ABOUT THIS TASK: Search the listing below for the word "unfold" and copy each line where it appears.

RECORDS TO USE:
▬▬▬
Lemma entries_loop_correct props o :
  Forall2 (same_key_repr h) props o ->
  Forall (fun kv => forall v, interpolates vars v (snd kv)) o ->
  forall hc done res,
    h ⊆ hc -> hc !! r = Some (CObj done) ->
    Forall2 (same_key_repr (created hc)) done res ->
    exists n hf done',
      (forall fuel, n <= fuel ->
         entries_loop (interpolate_heap fuel vars) r props hc = Some hf) /\
      h ⊆ hf /\ hf !! r = Some (CObj done') /\
      Forall2 (same_key_repr (created hf)) done'
        (assign_all (interpolate vars) o res).
Proof.
  induction 1 as [|[k x] [k' t] props o [Hk Hrep] _ IH];
    intros HF hc done res Hsub Hr Hdone.
  - exists 0, hc, done. now repeat split.
  - simpl in Hk, Hrep. subst k'. inversion HF as [|? ? Ht HF']; subst. simpl in Ht.
    destruct (Ht x hc (repr_mono _ _ _ _ Hsub Hrep))
      as (n1 & v' & h1 & Hrun & Hsub1 & Hnew).
    pose proof (lookup_weaken _ _ _ _ Hr Hsub1) as Hr1.
    cbn [assign_all]. unfold assign.
    destruct (String.eqb k "__proto__") eqn:Ek.
    { destruct (IH HF' h1 done res) as (n2 & hf & done' & Hrun2 & Hsubf & Hrf & Hdone').
      - etrans; eassumption.
      - assumption.
      - eapply same_key_repr_mono; [|exact Hdone]. now apply created_mono.
      - exists (Nat.max n1 n2), hf, done'. repeat split; try assumption.
        intros fuel Hfuel. cbn [entries_loop]. rewrite Hrun by lia. simpl.
        unfold assign_prop. rewrite Ek. simpl. apply Hrun2. lia. }
    set (h2 := <[r := CObj (set_prop done k v')]> h1).
    destruct (IH HF' h2 (set_prop done k v') (set_prop res k (interpolate vars t)))
      as (n2 & hf & done' & Hrun2 & Hsubf & Hrf & Hdone').
    + apply insert_fresh_subseteq; [etrans; eassumption | assumption].
    + apply lookup_insert_eq.
    + apply Forall2_set_prop.
      * eapply same_key_repr_mono; [|exact Hdone]. now apply created_step.
      * eapply repr_mono; [|exact Hnew]. apply created_new; [assumption | eauto].
    + exists (Nat.max n1 n2), hf, done'. repeat split; try assumption.
      intros fuel Hfuel. cbn [entries_loop]. rewrite Hrun by lia. simpl.
      unfold assign_prop. rewrite Ek. unfold write_prop. rewrite Hr1. simpl.
      apply Hrun2. lia.
Qed.

End Loop.

Lemma interpolate_heap_correct vars t : forall v, interpolates vars v t.
Proof.
  induction t as [| | b | n | s | ts IH | o IH] using value_ind';
    intros v h Hr; inversion Hr; subst.
  1-5: exists 1; eexists; exists h; split; [intros [|fuel] ?; [lia | reflexivity]|].
  1-5: split; [reflexivity | constructor].
  all: match goal with H : _ !! _ = Some _ |- _ => rename H into Hl end.
  all: match goal with H : Forall2 _ _ _ |- _ => rename H into HF2 end.
  - destruct (alloc h (CArr [])) as [r h0] eqn:Ea.
    pose proof Ea as Ea'. apply alloc_fresh in Ea' as [Hfresh ->].
    destruct (map_loop_correct vars h r Hfresh items ts HF2 IH
                (<[r := CArr []]> h) [] [])
      as (n & hf & done' & Hrun & Hsub & Hrf & Hdone).
    { now apply insert_subseteq. }
    { apply lookup_insert_eq. }
    { constructor. }
    exists (S n), (HRef r), hf. repeat split; [|assumption|].
    + intros [|fuel] Hfuel; [lia|]. cbn [interpolate_heap]. rewrite Hl, Ea.
      rewrite Hrun by lia. reflexivity.
    + cbn [interpolate]. econstructor.
      * apply lookup_difference_Some. split; eassumption.
      * eapply Forall2_impl; [exact Hdone|]. intros ? ?.
        apply repr_mono, created_all.
  - destruct (alloc h (CObj [])) as [r h0] eqn:Ea.
    pose proof Ea as Ea'. apply alloc_fresh in Ea' as [Hfresh ->].
    destruct (entries_loop_correct vars h r Hfresh props o HF2 IH
                (<[r := CObj []]> h) [] [])
      as (n & hf & done' & Hrun & Hsub & Hrf & Hdone).
    { now apply insert_subseteq. }
    { apply lookup_insert_eq. }
    { constructor. }
    exists (S n), (HRef r), hf. repeat split; [|assumption|].
    + intros [|fuel] Hfuel; [lia|]. cbn [interpolate_heap]. rewrite Hl, Ea.
      rewrite Hrun by lia. reflexivity.
    + cbn [interpolate]. econstructor.
      * apply lookup_difference_Some. split; eassumption.
      * eapply same_key_repr_mono; [|exact Hdone]. apply created_all.
Qed.

End Store.

(** ** The contract of [interpolate], and where the code leaves it (C2) *)

Section InterpolateContract.

Import Str Js Interp.

Lemma set_prop_new {A} (o : list (string * A)) k v :
  ~ In k (map fst o) -> set_prop o k v = o ++ [(k, v)].
Proof.
  induction o as [|[k' v'] o IH]; simpl; intros Hk; [reflexivity|].
  destruct (String.eqb k k') eqn:E.
  - apply String.eqb_eq in E. subst k'. exfalso. apply Hk. now left.
  - f_equal. apply IH. intros Hin. apply Hk. now right.
Qed.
▬▬▬
FINISHED TASK:
    cbn [assign_all]. unfold assign.
        unfold assign_prop. rewrite Ek. simpl. apply Hrun2. lia. }
      unfold assign_prop. rewrite Ek. unfold write_prop. rewrite Hr1. simpl.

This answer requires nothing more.